(** [reached cb h]: the breaker has been used and has recorded the calls [h]. *)
Inductive reached : cb_circuit_breaker -> list cb_window_entry_t -> Prop :=
| reached_create c ptr_name now : reached (cb_create c ptr_name now) []
| reached_callback cb h on : reached cb h -> reached (cb_set_state_change_callback cb on) h
| reached_reset cb h now : reached cb h -> reached (cb_reset cb now) []
| reached_force cb h now : reached cb h -> reached (cb_transition cb CB_HALF_OPEN now) h
| reached_call W cb h (fn : W -> Z * W) w timeout r result w' cb' : reached cb h -> cb_call cb fn w timeout r = (result, w', cb') ->
    reached cb' (if admitted cb r then entry_of result timeout r :: h else h).

Lemma ib_call_spec {W} cb h (fn : W -> Z * W) w timeout r : well_configured cb -> window_of cb h ->
  let '(result, w', cb') := cb_call cb fn w timeout r in
  config cb' = config cb /\
  if admitted cb r then (result, w') = fn w /\ state cb' = next_state cb h result timeout r /\ window_of cb' (entry_of result timeout r :: h)
  else result = -1 /\ w' = w /\ state cb' = state cb /\ window_of cb' h.
Proof.
  intros [Hmax _] Hw. unfold cb_call, admitted. set (cb1 := cb <| stats ::= set total_calls (Z.add 1) |>).
  assert (Hw1 : window_of cb1 h) by (revert Hw; by apply window_same).
  assert (Hff : forall c, config (fast_fail c) = config c /\ state (fast_fail c) = state c) by done.
  assert (Hffw : window_of (fast_fail cb1) h) by (revert Hw1; by apply window_same).
  assert (Hn1 : forall result timeout r, next_state cb1 h result timeout r = next_state cb h result timeout r) by done.
  change (state cb1) with (state cb). change (config cb1) with (config cb). change (last_transition_time cb1) with (last_transition_time cb). change (consecutive_successes cb1) with (consecutive_successes cb). change (consecutive_failures cb1) with (consecutive_failures cb).
  destruct (state cb) eqn:Hst.
  - rewrite !bool_decide_false by done. cbn [andb]. pose proof (execute_spec cb1 h fn w timeout r Hw1) as H. destruct (execute_call cb1 fn w timeout r) as [[result w'] cb'].
    destruct H as (? & ? & ? & ?); [change (state cb1) with (state cb); congruence|]. by rewrite <- Hn1.
  - rewrite bool_decide_true by done. destruct (_ <=? _); [|done].
    set (cb2 := cb_transition cb1 CB_HALF_OPEN (t_probe r)). destruct (transition_fields cb1 CB_HALF_OPEN (t_probe r)) as (Hc2 & Hs2 & _). fold cb2 in Hc2, Hs2.
    destruct (transition_counts cb1 CB_HALF_OPEN (t_probe r)) as [Ha Hb]; [change (state cb1) with (state cb); congruence|]. fold cb2 in Ha, Hb.
    rewrite Ha, Hb, Hc2. rewrite (proj2 (Z.leb_gt _ _)) by (cbn; lia). rewrite andb_false_r.
    pose proof (execute_spec cb2 h fn w timeout r ltac:(by apply transition_window)) as H. destruct (execute_call cb2 fn w timeout r) as [[result w'] cb'].
    destruct H as (H1 & H2 & H3 & H4); [congruence|]. split; [by rewrite H2, Hc2|]. split; [done|]. split; [|done]. rewrite H3. unfold next_state. rewrite Hs2, Ha, Hc2, Hst. done.
  - rewrite bool_decide_false by done. rewrite bool_decide_true by done. cbn [andb]. rewrite Z.leb_antisym. destruct (_ <? _); cbn [negb]; [|done].
    pose proof (execute_spec cb1 h fn w timeout r Hw1) as H. destruct (execute_call cb1 fn w timeout r) as [[result w'] cb'].
    destruct H as (? & ? & ? & ?); [change (state cb1) with (state cb); congruence|]. by rewrite <- Hn1.
Qed.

### Your assignment
Print only what lies in the material above starting at the line with "reached cb' (if" and ending at the line with "destruct (transition_counts cb1", every line exactly as given.

### Result for this task
    reached cb' (if admitted cb r then entry_of result timeout r :: h else h).

Lemma ib_call_spec {W} cb h (fn : W -> Z * W) w timeout r : well_configured cb -> window_of cb h ->
  let '(result, w', cb') := cb_call cb fn w timeout r in
  config cb' = config cb /\
  if admitted cb r then (result, w') = fn w /\ state cb' = next_state cb h result timeout r /\ window_of cb' (entry_of result timeout r :: h)
  else result = -1 /\ w' = w /\ state cb' = state cb /\ window_of cb' h.
Proof.
  intros [Hmax _] Hw. unfold cb_call, admitted. set (cb1 := cb <| stats ::= set total_calls (Z.add 1) |>).
  assert (Hw1 : window_of cb1 h) by (revert Hw; by apply window_same).
  assert (Hff : forall c, config (fast_fail c) = config c /\ state (fast_fail c) = state c) by done.
  assert (Hffw : window_of (fast_fail cb1) h) by (revert Hw1; by apply window_same).
  assert (Hn1 : forall result timeout r, next_state cb1 h result timeout r = next_state cb h result timeout r) by done.
  change (state cb1) with (state cb). change (config cb1) with (config cb). change (last_transition_time cb1) with (last_transition_time cb). change (consecutive_successes cb1) with (consecutive_successes cb). change (consecutive_failures cb1) with (consecutive_failures cb).
  destruct (state cb) eqn:Hst.
  - rewrite !bool_decide_false by done. cbn [andb]. pose proof (execute_spec cb1 h fn w timeout r Hw1) as H. destruct (execute_call cb1 fn w timeout r) as [[result w'] cb'].
    destruct H as (? & ? & ? & ?); [change (state cb1) with (state cb); congruence|]. by rewrite <- Hn1.
  - rewrite bool_decide_true by done. destruct (_ <=? _); [|done].
    set (cb2 := cb_transition cb1 CB_HALF_OPEN (t_probe r)). destruct (transition_fields cb1 CB_HALF_OPEN (t_probe r)) as (Hc2 & Hs2 & _). fold cb2 in Hc2, Hs2.
    destruct (transition_counts cb1 CB_HALF_OPEN (t_probe r)) as [Ha Hb]; [change (state cb1) with (state cb); congruence|]. fold cb2 in Ha, Hb.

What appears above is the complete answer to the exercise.